Many abandoned or dying brands have been resuscitated in recent years, a trend propelled in part by entrepreneurs who tap the consumer goodwill attached to old products and reintroduce them with an updated twist.
Here’s how some notable successes came about:
The athletic shoe maker’s sales in North America had sagged to a less than 1% share when, in the mid-1990s, a new 30-year-old CEO decided to amp up the cool quotient. A collection of Puma “originals” in various colours followed, along with the reintroduction of the classic Puma suede shoes, which updated the look while exploiting the retro appeal. More innovatively, Puma paid Korn, a fast-rising heavy-metal band, to wear its shoes and apparel (previously Korn had favoured Puma’s archrival, Adidas).
The social networks-fed craze around the brand’s latest campaign—launched with the Super Bowl ad that made a celebrity of its featured actor, who played “the man your man could smell like”—is the latest chapter in the revival of the 71-year-old line. Procter & Gamble has been trying for the past 10 years to make your father’s deodorant and aftershave cool by mocking its stereotyped associations and nautical imagery. Turning nostalgia into parody risks turning off loyal customers, concedes brand expert Mark Thomann. “But if you’re P&G, you can take a lot of risks.” And it does apply one of the key rules of retro revival noted by Allison Cenna, a strategist with agency DDB Chicago: “It has multigenerational appeal—and each generation has its own connection to the brand.”
Abercrombie & Fitch
Opened in 1892 as a men’s outfitter patronized by the likes of Teddy Roosevelt and Ernest Hemingway, the brand’s stuffy image killed its sales in the 1960s.

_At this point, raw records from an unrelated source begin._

(** C7 as stated fails at the sensor whose temperature was read at time 200
    and whose humidity was read at time 100: the row carries time 200, not
    the earlier time 100. *)
Lemma list_sensors_timestamp_not_earliest :
  snd (sensor_columns both_values empty_world) = Return ("21.5", "21.5", Some 200)
  /\ Some 200 <> Some (Z.min 200 100)
  /\ snd (sensor_row utc_strftime both_values empty_world)
     = Return (Some (format_row 7 "oregon" "1A2D" "21.5" "21.5" "1970-01-01 00:03:20"))
  /\ "1970-01-01 00:03:20" <> utc_strftime (Z.min 200 100).
Proof. repeat split; discriminate. Qed.

(** ** The main program *)

(** A [logtype] that is a list, as [--logtype] gives it, equals neither
    ['CSV'] nor ['SQLite']: with a logfile no branch binds [logger], and the
    message of the SQLite branch is not printed. *)
Lemma select_logger_list (logfile : pyval) (choice : list string) (w : world) :
  select_logger logfile (PList choice) w
  = (w, Return (if py_truthy logfile then None else Some LoggerCls)).
Proof. unfold select_logger. by destruct (py_truthy logfile). Qed.

(** C3, the code at the command line [--logfile out.csv --logtype SQLite]:
    the program prints nothing, not the message of the SQLite branch, and
    ends with [NameError] since [logger] is not bound; no file is made and
    the exit status is 1. *)
Theorem main_sqlite_name_error (strftime_localtime : Z -> string) (core : td.TelldusCore)
    (w : world) :
  main strftime_localtime sqlite_args core w = (w, Raise (NameError "logger"))
  /\ emitted (main strftime_localtime sqlite_args core) w = []
  /\ exit_status (snd (main strftime_localtime sqlite_args core w)) = 1.
Proof.
  assert (main strftime_localtime sqlite_args core w = (w, Raise (NameError "logger"))) as Hmain
    by reflexivity.
  split; [exact Hmain |]. split; [| by rewrite Hmain].
  unfold emitted. rewrite Hmain. simpl. by rewrite drop_all.
Qed.

(** * Further properties *)

(** ** Opening the logfile *)

Lemma enter_new_file (self : CSVLogger.t) (path : string) (w : world) :
  CSVLogger.logfile self = PStr path ->
  files w !! path = None
  \/ (CSVLogger.force_create self = true
      /\ exists rows, files w !! path = Some (RegularFile rows)) ->
  CSVLogger.__enter__ self w
  = (set_rows path [CSVLogger.HEADER] w, Return (entered self path)).
Proof.
  intros Hpath Hcase.
  unfold CSVLogger.__enter__, CSVLogger.__open_log_file, set_rows, entered.
  rewrite Hpath.
  unfold bind, try_except_IOError, os_path_exists, open_, writerow, ret.
  destruct Hcase as [Habsent | (Hforce & rows & Hfile)].
  - rewrite Habsent. simpl. rewrite lookup_insert_eq, insert_insert_eq.
    by destruct (CSVLogger.force_create self).
  - rewrite Hfile, Hforce. simpl. by rewrite lookup_insert_eq, insert_insert_eq.
Qed.

Lemma opened_set_rows (self : CSVLogger.t) (path : string) (rows : list row) (w : world) :
  opened (entered self path) (set_rows path rows w) {| name := path; closed := false |} rows.
Proof. repeat split. unfold file_rows, set_rows. simpl. by rewrite lookup_insert_eq. Qed.



Lemma enter_existing_file (self : CSVLogger.t) (path : string) (rows : list row) (w : world) :
  CSVLogger.logfile self = PStr path ->
  CSVLogger.force_create self = false ->
  files w !! path = Some (RegularFile rows) ->
  CSVLogger.__enter__ self w = (w, Return (entered self path)).
Proof.
  intros Hpath Hforce Hfile.
  unfold CSVLogger.__enter__, CSVLogger.__open_log_file, entered.
  rewrite Hpath, Hforce.
  unfold bind, try_except_IOError, os_path_exists, open_, ret.
  rewrite Hfile. simpl. by rewrite (insert_id _ _ _ Hfile), world_eta.
Qed.

(** X2: in append mode, [__enter__] on an existing file leaves the world as
    it is: the rows are kept, no second header is written, and the logger
    is opened on the file with the rows it had. *)
Theorem csv_enter_appends (self : CSVLogger.t) (path : string) (rows : list row) (w : world) :
  CSVLogger.logfile self = PStr path ->
  CSVLogger.force_create self = false ->
  files w !! path = Some (RegularFile rows) ->
  CSVLogger.__enter__ self w = (w, Return (entered self path))
  /\ opened (entered self path) w {| name := path; closed := false |} rows.
Proof.
  intros Hpath Hforce Hfile. split; [by apply (enter_existing_file _ _ rows) |].
  repeat split. unfold file_rows. simpl. by rewrite Hfile.
Qed.

Lemma csv_enter_appends_witness :
  CSVLogger.__enter__ (CSVLogger.__init__ (PStr "out.csv") false) logging_world
  = (logging_world, Return open_logger).
Proof.
  apply (csv_enter_appends (CSVLogger.__init__ (PStr "out.csv") false) "out.csv"
           [CSVLogger.HEADER] logging_world); reflexivity.
Defined.

(** ** Printing a reading *)

Section Printing.
Context {L : Type} `{LoggerClass L}.
Variable strftime_localtime : Z -> string.

Lemma with_heartbeat_same (self : SensorEventHandler.t L) :
  with_heartbeat (SensorEventHandler.heartbeat self) self = self.
Proof. by destruct self. Qed.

A long drought ended in the late 1990s, when the company commissioned a series of racy, Bruce Weber-shot ads featuring scantily clad models. Today, A&F is a strong seller with young adults. “Do they have knowledge of the brand’s history? Absolutely not,” says brand revival specialist Mark Thomann. Yet the product quality, combined with the name, convey a classic image—a cheaper Ralph Lauren. Tradition alone couldn’t have carried the brand’s revival, Thomann stresses. “It’s very difficult to sustain yourself as a classic. [A&F]comes out with new fashions every season, and their management are all top notch.”
Pabst Blue Ribbon
This once-popular discount brand has acquired a new cachet in a pattern reminiscent of Carling’s revival of Black Label. Popular in the 1950s, Black Label became the choice of the alternative crowd in the late eighties. Carling pounced on the trend, creating edgy ads and packaging. It didn’t take the cool kids long to abandon it, however, and Black Label is now back where it started: a marginal performer for its current owner, Molson. Eschewing the high-cost route, Pabst (brewed in Canada by Sleeman) has used grassroots promotions such as sponsoring art and music shows. According to Greg Clow of Taste T.O., a website covering Toronto’s restaurant scene, “These efforts made PBR the second-fastest-growing beer brand in the U.S. for several years, while still maintaining street cred with the hipsters.”
A popular micro car, especially in its home country of Britain, the original Mini ceased production in 2000. A year later, its new owner, BMW, brought it back, retaining the old exterior but upgrading the interior. By 2003, the car was a bestseller and Car of the Year winner in North America. BMW’s re-launch borrowed a page—or chapter—from Volkswagen, whose reintroduction of the Beetle in 1998 was a model of brand updating. Both reboots parlayed what had been a budget model into a higher-priced status symbol. Most consumers don’t even know that the Mini was once an econo-box. “That part is lost,” says brand expert Mark Thomann. “When a brand has become dormant, it retains the high qualities. Ten years later, you can take [those associations]and mould them like clay.”
Lola frozen treats
Introduced in 1959 and sold only in Ontario and Quebec, these fruit-flavoured pyramids of ice were once a popular item. They were discontinued in 1982, but in 1995, two Toronto entrepreneurs re-registered the lapsed trademarks, positioning the products (now known as Lola Icebergs) as both kids’ novelties and nostalgic treats for the parents: “One taste of Lola, and you’re back in the fun-loving ’70s,” waxes the company’s website. Since 1999, the line has been extended with kid-sized ice wedges and freeze pops, and it sells in select Shoppers Drug Marts, Wal-Marts and supermarkets.